──────── Task inputs

(** ** Link text *)

Fixpoint dotdot_after_name (seenName : bool) (parts : list string) : bool :=
  match parts with
  | [] => false
  | part :: parts =>
      if bool_decide (part = "" ∨ part = ".") then dotdot_after_name seenName parts
      else if bool_decide (part = "..") then seenName || dotdot_after_name seenName parts
      else dotdot_after_name true parts
  end.

Definition symlinkTargetWithinStagedContext (relDir target : string) : bool :=
  if bool_decide (target = "") || IsAbs target then false
  else if dotdot_after_name false (split_sep target) then false
  else let resolved := Clean (Join [relDir; target]) in
       bool_decide (resolved ≠ "..") && negb (String.prefix "../" resolved).

(** ** What the walk is told of the source *)

Definition S_IFMT : Z := 61440.   (* 0o170000 *)
Definition S_IFLNK : Z := 40960.  (* 0o120000 *)
Definition S_IFREG : Z := 32768.  (* 0o100000 *)
Definition S_IFDIR : Z := 16384.  (* 0o040000 *)
Definition S_ISUID : Z := 2048.   (* 0o4000 *)
Definition S_ISGID : Z := 1024.   (* 0o2000 *)

Record stat := mkStat { st_Dev : Z; st_Ino : Z; st_Mode : Z; st_Size : Z }.

(** One entry: the stat of its O_PATH descriptor, the target of its link, the stat of
    the reopened descriptor, the answers of the reads, the listing and whether the
    listing was read to its end; [None] where a call failed. *)
Inductive source :=
  Source (pin : option stat) (link : option string) (reopened : option stat) (reads : list (option string))
    (entries : list (string * source)) (listed : bool).

(** ** The destination *)

(** An empty path is the context root. *)
Inductive snode := NDir (mode : Z) | NLink (target : string) | NFile (i : nat).
Record inode := mkInode { in_mode : Z; in_data : string }.

Record walk_state := mkWalk {
  ws_tree : gmap (list string) snode; ws_inodes : gmap nat inode; ws_hardlinks : gmap (Z * Z) string;
  ws_budget : buildStagingBudget; ws_faults : list bool }.

Definition with_tree (t : gmap (list string) snode) (s : walk_state) : walk_state :=
  mkWalk t (ws_inodes s) (ws_hardlinks s) (ws_budget s) (ws_faults s).
Definition with_inodes (m : gmap nat inode) (s : walk_state) : walk_state :=
  mkWalk (ws_tree s) m (ws_hardlinks s) (ws_budget s) (ws_faults s).
Definition with_hardlinks (m : gmap (Z * Z) string) (s : walk_state) : walk_state :=
  mkWalk (ws_tree s) (ws_inodes s) m (ws_budget s) (ws_faults s).
Definition with_budget (b : buildStagingBudget) (s : walk_state) : walk_state :=
  mkWalk (ws_tree s) (ws_inodes s) (ws_hardlinks s) b (ws_faults s).
Definition with_faults (f : list bool) (s : walk_state) : walk_state :=
  mkWalk (ws_tree s) (ws_inodes s) (ws_hardlinks s) (ws_budget s) f.

Definition SM (A : Type) : Type := walk_state → (A + staging_error) * walk_state.
#[export] Instance sm_ret : MRet SM := λ A a s, (inl a, s).
#[export] Instance sm_bind : MBind SM := λ A B k m s,
  match m s with (inl a, s) => k a s | (inr e, s) => (inr e, s) end.

Definition throw {A} (e : staging_error) : SM A := λ s, (inr e, s).
Definition failed {A} (what : string) : SM A := throw (staging_failed what).
Definition get {A} (f : walk_state → A) : SM A := λ s, (inl (f s), s).
Definition modify (f : walk_state → walk_state) : SM () := λ s, (inl (), f s).
Definition spend (f : buildStagingBudget → buildStagingBudget + staging_error) : SM () := λ s,
  match f (ws_budget s) with inl b => (inl (), with_budget b s) | inr e => (inr e, s) end.

(** A call that may fail. *)
Definition call (what : string) : SM () := λ s,
  match ws_faults s with
  | true :: f => (inr (staging_failed what), with_faults f s)
  | false :: f => (inl (), with_faults f s)
  | [] => (inl (), s)
  end.

(** A check of the request's context. *)
Definition check_cancelled : SM () := call "context canceled".

(** [undo] when [m] fails; its own failure is ignored. *)
Definition or_undo {A} (m : SM A) (undo : SM ()) : SM A := λ s,
  match m s with
  | (inl a, s) => (inl a, s)
  | (inr e, s) => (inr e, (undo s).2)
  end.

(** Creation fails where the name exists. *)
Definition create (what : string) (path : list string) (n : snode) : SM () :=
  _ ← call what;
  t ← get ws_tree;
  match t !! path with Some _ => failed what | None => modify (λ s, with_tree (<[path := n]> (ws_tree s)) s) end.

Definition unlink (path : list string) : SM () :=
  _ ← call "cannot unlink";
  modify (λ s, with_tree (delete path (ws_tree s)) s).

(** A directory is removed when it is empty. *)
Definition remove_dir (path : list string) : SM () :=
  _ ← call "cannot remove directory";
  t ← get ws_tree;
  if bool_decide (map_Forall (λ p _, ¬ (path `prefix_of` p ∧ p ≠ path)) t)
  then modify (λ s, with_tree (delete path (ws_tree s)) s) else failed "directory not empty".

Definition chmod_dir (path : list string) (mode : Z) : SM () :=
  modify (λ s, with_tree (alter (λ n, match n with NDir _ => NDir mode | n => n end) path (ws_tree s)) s).

Definition write_inode (i : nat) (f : inode → inode) : SM () :=
  modify (λ s, with_inodes (alter f i (ws_inodes s)) s).

(** ** Files *)

Definition copyChunkSize : Z := 128 * 1024.

Fixpoint copyFileContents (reads : list (option string)) (i : nat) (off size : Z) : SM () :=
  if size <=? off then mret () else
  _ ← check_cancelled;
  let chunk := Z.min copyChunkSize (size - off) in
  match reads with
  | [] => failed "unexpected EOF"
  | None :: _ => failed "cannot read"
  | Some b :: reads =>
      let buf := String.substring 0 (Z.to_nat chunk) b in
      if bool_decide (buf = "") then failed "unexpected EOF" else
      _ ← call "cannot write";
      _ ← write_inode i (λ n, mkInode (in_mode n) (in_data n +:+ buf));
      copyFileContents reads i (off + Z.of_nat (String.length buf)) size
  end.

(** A new inode with its first name. *)
Definition create_file (path : list string) : SM nat :=
  i ← get (λ s, fresh (dom (ws_inodes s)));
  _ ← create "cannot create" path (NFile i);
  _ ← modify (λ s, with_inodes (<[i := mkInode 0 ""]> (ws_inodes s)) s);
  mret i.

(** The hardlink map's path names the first copy. *)
Definition link_file (relPath : string) (path : list string) : SM () :=
  t ← get ws_tree;
  match t !! filter (λ w, w ≠ "") (split_sep relPath) with
  | Some (NFile i) => create "cannot create hardlink" path (NFile i)
  | _ => failed "cannot create hardlink"
  end.

Definition same_identity (a b : stat) : bool :=
  (st_Dev a =? st_Dev b) && (st_Ino a =? st_Ino b) && (Z.land (st_Mode a) S_IFMT =? Z.land (st_Mode b) S_IFMT).

Definition reopen (what : string) (st : stat) (reopened : option stat) : SM () :=
  match reopened with
  | None => failed what
  | Some rst => if same_identity rst st then mret () else failed "identity mismatch"
  end.

(** The permission bits without the two privilege bits. *)
Definition file_mode_of (mode : Z) : Z := Z.ldiff (Z.land mode 4095) (Z.lor S_ISUID S_ISGID).

Definition copy_link (link : option string) (path : list string) (relPrefix : string) : SM () :=
  match link with
  | None => failed "cannot read symlink"
  | Some target =>
      if negb (symlinkTargetWithinStagedContext relPrefix target) then throw errBuildStagingSymlinkOutsideContext
      else
        _ ← spend (reserveBytes (Z.of_nat (String.length target)));
        _ ← create "cannot create symlink" path (NLink target);
        or_undo (call "cannot set symlink times") (unlink path)
  end.
(* ===== verification/StagingSpec.v ===== *)
(** * StagingSpec: what a staged build context guarantees

    Its links stay inside, it is within the ceilings at every moment, a refusal leaves
    nothing, and a success is a copy of what the walk was told. *)
From S2P Require Import Prelude Filepath GoStrings Operation Staging StagingTheory.
Local Open Scope Z_scope.

(** ** Sums over finite maps *)

Section sums.
Context {K V : Type} `{Countable K} (f : V → Z).

Definition sum_of (m : gmap K V) : Z := map_fold (λ _ v acc, f v + acc) 0 m.

Lemma sum_insert m k v : m !! k = None → sum_of (<[k := v]> m) = f v + sum_of m.
Proof. intros Hk. unfold sum_of. rewrite map_fold_insert_L; [done| |done]. intros. lia. Qed.
Lemma sum_delete m k v : m !! k = Some v → sum_of m = f v + sum_of (delete k m).
Proof. intros Hk. rewrite <-(insert_delete_id m k v) at 1 by done. apply sum_insert, lookup_delete_eq. Qed.
Lemma sum_alter m k g : (∀ v, m !! k = Some v → f (g v) = f v) → sum_of (alter g k m) = sum_of m.
Proof.
  intros Hg. destruct (m !! k) as [v|] eqn:E; [|by rewrite alter_id by congruence].
  rewrite (sum_delete m k v E), (sum_delete (alter g k m) k (g v)) by (by rewrite lookup_alter_eq, E).
  rewrite Hg by done. by rewrite delete_alter_eq.
Qed.
Lemma sum_nonneg m : (∀ v, 0 ≤ f v) → 0 ≤ sum_of m.
Proof. intros Hf. unfold sum_of. apply (map_fold_weak_ind (λ r _, 0 ≤ r)); [done|]. intros k v m' r _ Hr. specialize (Hf v). lia. Qed.
Lemma sum_subseteq m m' : (∀ v, 0 ≤ f v) → m ⊆ m' → sum_of m ≤ sum_of m'.
Proof.
  intros Hf. revert m'. induction m as [|k v m Hk IH] using map_ind; intros m' Hm; [by apply sum_nonneg|].
  assert (Hv : m' !! k = Some v) by (eapply lookup_weaken; [apply lookup_insert_eq|done]).
  rewrite sum_insert, (sum_delete m' k v Hv) by done. enough (m ⊆ delete k m') as H1 by (apply IH in H1; lia).
  apply map_subseteq_spec. intros j x Hj. assert (k ≠ j) by congruence. rewrite lookup_delete_ne by done.
  eapply lookup_weaken; [|exact Hm]. by rewrite lookup_insert_ne.
Qed.
Lemma sum_delete_le m k : (∀ v, 0 ≤ f v) → sum_of (delete k m) ≤ sum_of m.
Proof.
  intros Hf. destruct (m !! k) as [v|] eqn:E; [|by rewrite delete_id]. rewrite (sum_delete m k v E). specialize (Hf v). lia.
Qed.
End sums.

Definition link_len (n : snode) : Z := match n with NLink target => Z.of_nat (String.length target) | _ => 0 end.
Definition data_len (n : inode) : Z := Z.of_nat (String.length (in_data n)).

(** The bytes written: the targets of the links and the data of every file made. *)
Definition written (t : gmap (list string) snode) (m : gmap nat inode) : Z := sum_of link_len t + sum_of data_len m.

(** ** The primitive steps *)

Lemma create_cases what path n s :
  ∃ f, create what path n s = (inr (staging_failed what), with_faults f s) ∨
  (ws_tree s !! path = None ∧ create what path n s = (inl (), with_tree (<[path := n]> (ws_tree s)) (with_faults f s))).
Proof.
  unfold create, mbind, sm_bind, call, get, modify. destruct (ws_faults s) as [|[] f] eqn:Ef.
  - exists []. destruct (ws_tree s !! path) eqn:E; [left|right]; simpl; rewrite ?E; destruct s; simpl in *; by subst.
  - exists f. by left.
  - exists f. simpl. destruct (ws_tree s !! path) eqn:E; [by left|by right].
Qed.
(* ===== verification/BuildSpec.v ===== *)
(** * BuildSpec: what the build handler guarantees

    What a refusal gives back, what docker is given, which paths are probed, and the
    completion. *)
From S2P Require Import Prelude Filepath AllowedRoots AllowedRootsTheory GoStrings WorkspacePolicy Database SnapshotStore MacLifecycle MacTheory MacSpec Session SessionTheory Operation OperationTheory OwnershipTheory Proc Lifecycle LifecycleTheory DockerMount RunRequest RunRequestTheory Run RunTheory RunSpec Staging StagingTheory StagingSpec StagingCopy Build.
Local Open Scope Z_scope.

(** ** The ledger of a build *)

Section ledger.
Context {W : Type} `{!sessionMACDriver W} (h : host) (cfg : run_config) (w : build_world).
Implicit Types s : build_state W.

(** What the request draws is new. *)
Record fresh_build (s0 : build_state W) : Prop := {
  fb_capacity : capacity_inv (bs_sup s0);
  fb_lease : sessionUseLeases (bs_mac s0) !! bw_leaseKey w = None;
  fb_once : bw_leaseKey w ∉ releasedOnce (bs_mac s0) }.

Context (s0 : build_state W) (Hfresh : fresh_build s0).

Definition lease_back s : Prop := sessionUseLeases (bs_mac s) = sessionUseLeases (bs_mac s0).
Definition lease_held cov s : Prop :=
  sessionUseLeases (bs_mac s) = <[bw_leaseKey w := cov]> (sessionUseLeases (bs_mac s0)) ∧ bw_leaseKey w ∉ releasedOnce (bs_mac s).
(** The operation's own directory is all that is left. *)
Definition residue s : Prop := bs_dirs s0 !! bw_operationID w = None ∧ delete (bw_operationID w) (bs_dirs s) = bs_dirs s0.

(** Everything is back; or a removal failed: the one after a failed staging, or the
    cleanup of a staged context, which keeps the lease. *)
Definition restored s : Prop :=
  (bs_dirs s = bs_dirs s0 ∧ lease_back s) ∨ (bw_left w ≠ None ∧ residue s ∧ lease_back s) ∨
  (bw_cleanup w ≠ None ∧ residue s ∧ is_Some (sessionUseLeases (bs_mac s) !! bw_leaseKey w)).

Definition build_back s : Prop := bs_docker s = bs_docker s0 ∧ freed (bs_sup s0) (bs_sup s) ∧ restored s.
Definition build_refused (resp : run_response) s : Prop :=
  (∃ code, resp = run_rejected code) ∧ build_back s ∧ ops (bs_sup s) = ops (bs_sup s0).
Definition build_created (resp : run_response) s : Prop :=
  ∃ o x, resp = run_created o ∧ build_back s ∧ ops (bs_sup s) !! bw_operationID w = Some o ∧ heap (bs_sup s) !! o = Some x ∧
         op_State x = operationFailed ∧ is_Some (op_ResultCode x) ∧ op_done x = chan_closed.

Lemma lease_released cov s : lease_held cov s → lease_back (release_build_lease w s).
Proof.
  intros [El Ho]. unfold lease_back, release_build_lease. simpl.
  destruct (quiet_lease (bw_leaseKey w) (bs_mac s) Ho) as (_ & _ & ->). rewrite El, delete_insert_id; [done|apply Hfresh].
Qed.

Record b_leased sid c r cov s : Prop := {
  bl_docker : bs_docker s = bs_docker s0; bl_dirs : bs_dirs s = bs_dirs s0;
  bl_slot : slot true (bs_sup s0) sid c (bs_sup s);
  bl_reservation : reservations (bs_sup s) !! r = Some (Some c);
  bl_ops : ops (bs_sup s) = ops (bs_sup s0); bl_lease : lease_held cov s }.

Lemma build_untouched code s : bs_docker s = bs_docker s0 → bs_sup s = bs_sup s0 → bs_dirs s = bs_dirs s0 → lease_back s → build_refused (run_rejected code) s.
Proof.
  intros Hd Hs Hr Hl. split; [by eexists|]. rewrite Hs. split; [|done]. split; [done|]. split; [|by left].
  rewrite Hs. split; [apply Hfresh|done].
Qed.

Lemma preparation_released sid c r cov code s : b_leased sid c r cov s → build_refused (run_rejected code) (release_build_preparation w (Some r) s).
Proof.
  intros [H1 H2 H3 H4 H5 H6]. destruct (release_slot _ _ _ _ _ _ H3 H4) as [Hf Ho]. split; [by eexists|]. split.
  - split; [done|]. split; [done|]. left. split; [done|]. by eapply lease_released.
  - unfold release_build_preparation. cbn [bs_sup bs_with_sup release_build_lease bs_with_mac]. by rewrite Ho.
Qed.

Lemma build_preparing_hr {A} sid c r cov code (m : HP A) :
  hr (b_leased sid c r cov) (build_preparing w (Some r) code m) (λ a s, b_leased sid c r cov s ∧ ∃ l l', m l = (Ok a, l')) build_refused.
Proof.
  intros s Hs. unfold build_preparing. destruct (m (bs_probes s)) as [[a|e] l] eqn:E.
  - split; [|by eauto]. destruct Hs as [????? []]. by split.
  - eapply preparation_released with (s := bs_with_probes l s). destruct Hs as [????? []]. by split.
Qed.

(** What the policy half decided. *)
Record build_resolved (req : buildRequest) (session : Session) (snapshot : sessionFilesystemSnapshot) (res : string * string * list string) : Prop := {
  rb_paths : ∃ dockerfilePath l l', validateBuildRequest h (ss_Workspace session) req l = (Ok (res.1.1, dockerfilePath), l') ∧
    dockerfile_rel res.1.1 dockerfilePath = Some res.1.2 ∧ (∃ e, read_exposure snapshot res.1.1 = Ok e) ∧ ∃ e, read_exposure snapshot dockerfilePath = Ok e;
  rb_keys : validateBuildArgs (bq_BuildArgs req) = Ok res.2 }.

Lemma resolve_build_hr sid c r cov req session snapshot :
  hr (b_leased sid c r cov) (resolve_build h w (Some r) req session snapshot)
    (λ res s, b_leased sid c r cov s ∧ build_resolved req session snapshot res) build_refused.
Proof.
  unfold resolve_build. eapply hr_bind_; [apply build_preparing_hr|]. intros [contextPath dockerfilePath].
  apply (hr_pure _ _ _ _ _ (λ s H, proj2 H)). intros (l & l' & Hv).
  eapply hr_bind_; [eapply hr_pre; [apply build_preparing_hr|by intros s [? _]]|]. intros rel.
  apply (hr_pure _ _ _ _ _ (λ s H, proj2 H)). intros (? & ? & Hrel).
  eapply hr_bind_; [eapply hr_pre; [apply build_preparing_hr|by intros s [? _]]|]. intros e1.
  apply (hr_pure _ _ _ _ _ (λ s H, proj2 H)). intros (? & ? & He1).
  eapply hr_bind_; [eapply hr_pre; [apply build_preparing_hr|by intros s [? _]]|]. intros e2.
  apply (hr_pure _ _ _ _ _ (λ s H, proj2 H)). intros (? & ? & He2).
  eapply hr_bind_; [eapply hr_pre; [apply build_preparing_hr|by intros s [? _]]|]. intros keys.
  apply hr_ret_. intros s [Hs (? & ? & Hk)]. split; [done|]. unfold hp_lift in *.
  destruct (dockerfile_rel contextPath dockerfilePath) as [rel'|] eqn:Er; [|done]. simplify_eq/=.
  split; [|done]. exists dockerfilePath, l, l'. simpl. split_and!; [done..|by eexists|by eexists].
Qed.

(** An operation that no one has marked, started or completed, with its slot. *)
Definition b_waiting c (x : operation) : Prop :=
  op_State x = operationRunning ∧ op_ID x = bw_operationID w ∧ op_terminated x = false ∧ op_started x = false ∧
  op_reason x = terminationNone ∧ op_ResultCode x = None ∧ op_CompletedAt x = None ∧ op_capacityRelease x = Some c.

Record b_prepared sid c cov o s : Prop := {
  bp_docker : bs_docker s = bs_docker s0;
  bp_slot : slot true (bs_sup s0) sid c (bs_sup s);
  bp_op : ∃ x, heap (bs_sup s) !! o = Some x ∧ b_waiting c x;
  bp_lease : lease_held cov s }.

Definition b_unadmitted r s : Prop := ops (bs_sup s) = ops (bs_sup s0) ∧ reservations (bs_sup s) !! r = Some None.
(** The staged copy is in the operation's directory. *)
Definition b_staged s : Prop := residue s.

────────────────

- [Exercise directions] Search the listing for the word "directory", and copy every line in which it is found.

- [Solution]
(** A directory is removed when it is empty. *)
  _ ← call "cannot remove directory";
  then modify (λ s, with_tree (delete path (ws_tree s)) s) else failed "directory not empty".
(** The operation's own directory is all that is left. *)
(** The staged copy is in the operation's directory. *)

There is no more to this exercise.